## Goal of the exercise
The answer must be one number: how many lines in the records below contain the string "becomes".

## Saved data entries

==================================================

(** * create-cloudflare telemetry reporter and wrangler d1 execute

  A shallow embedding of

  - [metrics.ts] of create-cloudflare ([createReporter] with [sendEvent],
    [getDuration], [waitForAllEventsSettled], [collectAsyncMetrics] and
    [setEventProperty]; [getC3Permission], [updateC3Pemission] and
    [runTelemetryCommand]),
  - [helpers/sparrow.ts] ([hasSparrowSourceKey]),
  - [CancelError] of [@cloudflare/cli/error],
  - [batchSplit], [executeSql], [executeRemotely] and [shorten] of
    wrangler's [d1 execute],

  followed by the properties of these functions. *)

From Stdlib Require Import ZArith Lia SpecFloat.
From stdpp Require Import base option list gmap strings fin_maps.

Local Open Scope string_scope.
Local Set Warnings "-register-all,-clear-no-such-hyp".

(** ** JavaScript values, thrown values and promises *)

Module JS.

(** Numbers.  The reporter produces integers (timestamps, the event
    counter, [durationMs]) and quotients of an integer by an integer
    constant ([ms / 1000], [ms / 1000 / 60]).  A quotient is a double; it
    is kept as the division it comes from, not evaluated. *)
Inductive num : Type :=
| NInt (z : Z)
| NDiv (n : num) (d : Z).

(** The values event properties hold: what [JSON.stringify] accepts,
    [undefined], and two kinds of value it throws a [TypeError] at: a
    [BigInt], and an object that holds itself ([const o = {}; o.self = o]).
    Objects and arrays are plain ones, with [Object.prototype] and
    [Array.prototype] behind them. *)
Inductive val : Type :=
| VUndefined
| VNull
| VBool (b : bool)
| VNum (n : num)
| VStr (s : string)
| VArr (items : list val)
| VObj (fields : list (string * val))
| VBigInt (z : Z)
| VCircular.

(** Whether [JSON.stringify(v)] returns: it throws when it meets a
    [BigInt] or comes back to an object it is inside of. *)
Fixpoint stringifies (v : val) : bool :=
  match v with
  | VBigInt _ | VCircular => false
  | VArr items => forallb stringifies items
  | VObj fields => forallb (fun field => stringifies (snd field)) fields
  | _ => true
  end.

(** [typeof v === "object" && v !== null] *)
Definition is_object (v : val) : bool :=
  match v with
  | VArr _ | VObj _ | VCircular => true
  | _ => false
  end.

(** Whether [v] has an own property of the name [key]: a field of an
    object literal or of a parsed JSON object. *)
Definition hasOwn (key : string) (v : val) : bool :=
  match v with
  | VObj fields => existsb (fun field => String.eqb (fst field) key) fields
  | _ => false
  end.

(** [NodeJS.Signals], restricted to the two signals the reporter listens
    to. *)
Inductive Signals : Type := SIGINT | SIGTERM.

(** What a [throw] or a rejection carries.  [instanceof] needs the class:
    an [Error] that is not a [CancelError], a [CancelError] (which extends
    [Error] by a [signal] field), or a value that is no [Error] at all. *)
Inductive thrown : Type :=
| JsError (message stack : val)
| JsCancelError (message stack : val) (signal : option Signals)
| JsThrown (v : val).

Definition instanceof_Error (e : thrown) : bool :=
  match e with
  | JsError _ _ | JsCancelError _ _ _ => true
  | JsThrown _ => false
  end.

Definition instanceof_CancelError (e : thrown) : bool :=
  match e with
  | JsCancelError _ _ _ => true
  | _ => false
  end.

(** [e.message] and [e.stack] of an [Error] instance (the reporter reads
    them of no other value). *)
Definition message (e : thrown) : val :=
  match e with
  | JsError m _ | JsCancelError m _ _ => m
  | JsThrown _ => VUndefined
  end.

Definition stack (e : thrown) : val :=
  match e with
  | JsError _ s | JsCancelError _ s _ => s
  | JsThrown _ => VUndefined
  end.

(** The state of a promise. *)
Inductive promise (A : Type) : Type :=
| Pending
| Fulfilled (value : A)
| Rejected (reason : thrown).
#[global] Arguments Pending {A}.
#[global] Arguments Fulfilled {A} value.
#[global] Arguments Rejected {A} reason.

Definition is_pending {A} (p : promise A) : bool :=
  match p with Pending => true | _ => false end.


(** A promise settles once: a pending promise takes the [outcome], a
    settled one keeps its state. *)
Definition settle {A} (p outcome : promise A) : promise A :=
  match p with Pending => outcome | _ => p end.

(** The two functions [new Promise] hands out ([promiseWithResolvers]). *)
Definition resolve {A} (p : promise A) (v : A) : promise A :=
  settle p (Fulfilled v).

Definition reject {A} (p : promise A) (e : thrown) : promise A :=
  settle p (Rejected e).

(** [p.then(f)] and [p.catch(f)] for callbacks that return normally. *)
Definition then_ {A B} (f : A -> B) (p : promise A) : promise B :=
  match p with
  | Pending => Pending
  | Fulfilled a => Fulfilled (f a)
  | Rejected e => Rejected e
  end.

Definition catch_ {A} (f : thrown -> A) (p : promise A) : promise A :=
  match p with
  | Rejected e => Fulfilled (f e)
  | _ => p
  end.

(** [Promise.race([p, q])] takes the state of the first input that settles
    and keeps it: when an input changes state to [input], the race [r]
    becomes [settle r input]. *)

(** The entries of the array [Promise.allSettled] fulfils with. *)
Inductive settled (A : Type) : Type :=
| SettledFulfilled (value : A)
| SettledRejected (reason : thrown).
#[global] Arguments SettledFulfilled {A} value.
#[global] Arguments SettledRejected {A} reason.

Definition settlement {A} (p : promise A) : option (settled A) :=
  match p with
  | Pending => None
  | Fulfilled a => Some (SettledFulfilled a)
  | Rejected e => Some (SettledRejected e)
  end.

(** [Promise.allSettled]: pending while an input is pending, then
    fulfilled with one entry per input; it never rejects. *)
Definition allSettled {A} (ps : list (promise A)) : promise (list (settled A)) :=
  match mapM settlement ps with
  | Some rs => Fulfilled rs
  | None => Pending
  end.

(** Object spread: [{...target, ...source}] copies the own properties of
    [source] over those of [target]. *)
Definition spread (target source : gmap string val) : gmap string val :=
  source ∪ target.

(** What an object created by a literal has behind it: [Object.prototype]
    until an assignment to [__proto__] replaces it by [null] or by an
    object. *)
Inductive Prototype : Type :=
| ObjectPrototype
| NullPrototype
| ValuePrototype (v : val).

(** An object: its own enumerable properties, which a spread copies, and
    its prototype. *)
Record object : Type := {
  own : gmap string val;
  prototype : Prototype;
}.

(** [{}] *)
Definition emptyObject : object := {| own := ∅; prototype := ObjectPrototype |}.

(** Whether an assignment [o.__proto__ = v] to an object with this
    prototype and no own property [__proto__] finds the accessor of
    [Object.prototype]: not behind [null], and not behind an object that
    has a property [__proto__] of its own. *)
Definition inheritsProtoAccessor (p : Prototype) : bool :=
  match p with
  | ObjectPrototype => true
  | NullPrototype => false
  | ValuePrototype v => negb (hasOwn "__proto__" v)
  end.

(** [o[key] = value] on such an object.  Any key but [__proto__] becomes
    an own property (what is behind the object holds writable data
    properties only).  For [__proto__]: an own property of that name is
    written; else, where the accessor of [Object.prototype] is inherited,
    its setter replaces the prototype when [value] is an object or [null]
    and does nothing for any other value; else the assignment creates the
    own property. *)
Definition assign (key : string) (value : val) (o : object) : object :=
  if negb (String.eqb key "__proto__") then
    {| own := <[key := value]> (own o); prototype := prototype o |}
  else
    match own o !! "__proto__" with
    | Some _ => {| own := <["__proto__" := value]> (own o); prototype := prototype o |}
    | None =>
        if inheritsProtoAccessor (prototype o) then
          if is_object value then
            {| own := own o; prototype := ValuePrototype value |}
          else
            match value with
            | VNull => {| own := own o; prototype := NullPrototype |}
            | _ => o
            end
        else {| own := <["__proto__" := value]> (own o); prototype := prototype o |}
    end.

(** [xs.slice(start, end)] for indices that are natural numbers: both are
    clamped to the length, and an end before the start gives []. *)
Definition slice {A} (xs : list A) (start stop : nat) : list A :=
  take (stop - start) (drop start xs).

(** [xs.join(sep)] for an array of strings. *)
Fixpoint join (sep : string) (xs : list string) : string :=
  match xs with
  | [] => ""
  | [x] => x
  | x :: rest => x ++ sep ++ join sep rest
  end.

==================================================

## Output
2